How many of the lines below contain the word "rewrite"? Only the number is wanted.

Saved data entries
================================

(** X9. An event that lacks the method or the path ends in the outer
    [except] block: the answer is 500 "Internal server error", not 405,
    and nothing is touched. *)
Lemma lambda_handler_without_route ev w :
  ev !! "httpMethod" = None \/ ev !! "path" = None ->
  lambda_handler ev w = (Ok (respond 500 "Internal server error"), w).
Proof.
  intros H. apply wp_eq. unfold lambda_handler. wp_steps.
  destruct (ev !! "httpMethod") as [m|] eqn:Hm; [|by wp_steps].
  wp_steps. destruct H as [H | ->]; [discriminate H|]. by wp_steps.
Qed.

(** *** Requests without parameters *)

(** C8. When the event has no query-parameter map at all (the entry is
    absent, or is [None]), [verify] and [unsubscribe] answer with status
    500 and the message "Internal server error" and touch nothing; a map
    that lacks [email] or [token] gets status 400 and the message "Email
    and token are required" instead: another status, another body. *)
Theorem absent_query_map_is_internal_error ev w :
  ev !! "queryStringParameters" = None \/
  ev !! "queryStringParameters" = Some VNone ->
  (verify ev w = (Ok (respond 500 "Internal server error"), w) /\
   unsubscribe ev w = (Ok (respond 500 "Internal server error"), w)) /\
  (forall ev' d,
     ev' !! "queryStringParameters" = Some (VDict d) ->
     d !! "email" = None \/ d !! "token" = None ->
     verify ev' w = (Ok (respond 400 "Email and token are required"), w) /\
     unsubscribe ev' w
     = (Ok (respond 400 "Email and token are required"), w)) /\
  (exists r, (verify ev w).1 = Ok r /\ (unsubscribe ev w).1 = Ok r /\
             statusCode r = 500 /\
             body r = "{" ++ dquote ++ "message" ++ dquote ++ ": "
                          ++ dquote ++ "Internal server error" ++ dquote
                          ++ "}") /\
  (forall ev' d,
     ev' !! "queryStringParameters" = Some (VDict d) ->
     d !! "email" = None \/ d !! "token" = None ->
     exists r', (verify ev' w).1 = Ok r' /\ (unsubscribe ev' w).1 = Ok r' /\
                statusCode r' = 400 /\
                body r' = "{" ++ dquote ++ "message" ++ dquote ++ ": "
                              ++ dquote ++ "Email and token are required"
                              ++ dquote ++ "}" /\
                forall r, (verify ev w).1 = Ok r ->
                          statusCode r <> statusCode r' /\ body r <> body r').
Proof.
  intros H.
  assert (H500 : verify ev w = (Ok (respond 500 "Internal server error"), w) /\
                 unsubscribe ev w
                 = (Ok (respond 500 "Internal server error"), w)).
  { split; apply wp_eq; [unfold verify | unfold unsubscribe]; wp_steps;
      destruct H as [-> | ->]; by wp_steps. }
  assert (H400 : forall ev' d,
     ev' !! "queryStringParameters" = Some (VDict d) ->
     d !! "email" = None \/ d !! "token" = None ->
     verify ev' w = (Ok (respond 400 "Email and token are required"), w) /\
     unsubscribe ev' w
     = (Ok (respond 400 "Email and token are required"), w)).
  { intros ev' d Hq Hd.
    split; apply wp_eq; [unfold verify | unfold unsubscribe]; wp_steps;
      rewrite Hq; wp_steps; unfold dict_get;
      destruct Hd as [-> | ->]; simpl; rewrite ?orb_true_r; by wp_steps. }
  split; [exact H500|]. split; [exact H400|].
  destruct H500 as [Ev Eu]. split.
  - eexists. rewrite Ev, Eu. by repeat split.
  - intros ev' d Hq Hd. destruct (H400 ev' d Hq Hd) as [Ev' Eu'].
    eexists. rewrite Ev', Eu', Ev.
    split; [done|]. split; [done|]. split; [done|]. split; [done|].
    intros r [= <-]. split; intros E; vm_compute in E; discriminate E.
Qed.

(** *** Requests that fail the token guard *)

Lemma verify_rejected ev w e token :
  carries ev (VStr e) token -> e <> EmptyString -> truthy token = true ->
  fault w (calls w) = false -> rejects w e token ->
  verify ev w = (Ok (respond 400 "User verification failed"), called w).
Proof.
  intros (q & Hq & He & Ht) Hne Htr Hf Hrej.
  apply truthy_str in Hne.
  apply wp_eq. unfold verify. wp_steps. rewrite Hq. wp_steps.
  rewrite He, Ht, Hne, Htr. cbn [negb orb]. wp_steps. rewrite Hf.
  unfold rejects in Hrej.
  destruct (table w !! e) as [u|]; cbn [from_option]; wp_steps.
  - destruct Hrej as [-> | Hrej]; cbn [negb]; wp_steps; [done|].
    destruct (truthy (VDict u)); cbn [negb]; wp_steps; [|done].
    rewrite Hrej. by wp_steps.
  - cbn [truthy negb]. by wp_steps.
Qed.

Lemma unsubscribe_rejected ev w e token :
  carries ev (VStr e) token -> e <> EmptyString -> truthy token = true ->
  fault w (calls w) = false -> rejects w e token ->
  unsubscribe ev w = (Ok (respond 400 "Failed to unsubscribe"), called w).
Proof.
  intros (q & Hq & He & Ht) Hne Htr Hf Hrej.
  apply truthy_str in Hne.
  apply wp_eq. unfold unsubscribe. wp_steps. rewrite Hq. wp_steps.
  rewrite He, Ht, Hne, Htr. cbn [negb orb]. wp_steps. rewrite Hf.
  unfold rejects in Hrej.
  destruct (table w !! e) as [u|]; cbn [from_option]; wp_steps.
  - destruct Hrej as [-> | Hrej]; cbn [negb]; wp_steps; [done|].
    destruct (truthy (VDict u)); cbn [negb]; wp_steps; [|done].
    rewrite Hrej. by wp_steps.
  - cbn [truthy negb]. by wp_steps.
Qed.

================================

Answer area -
10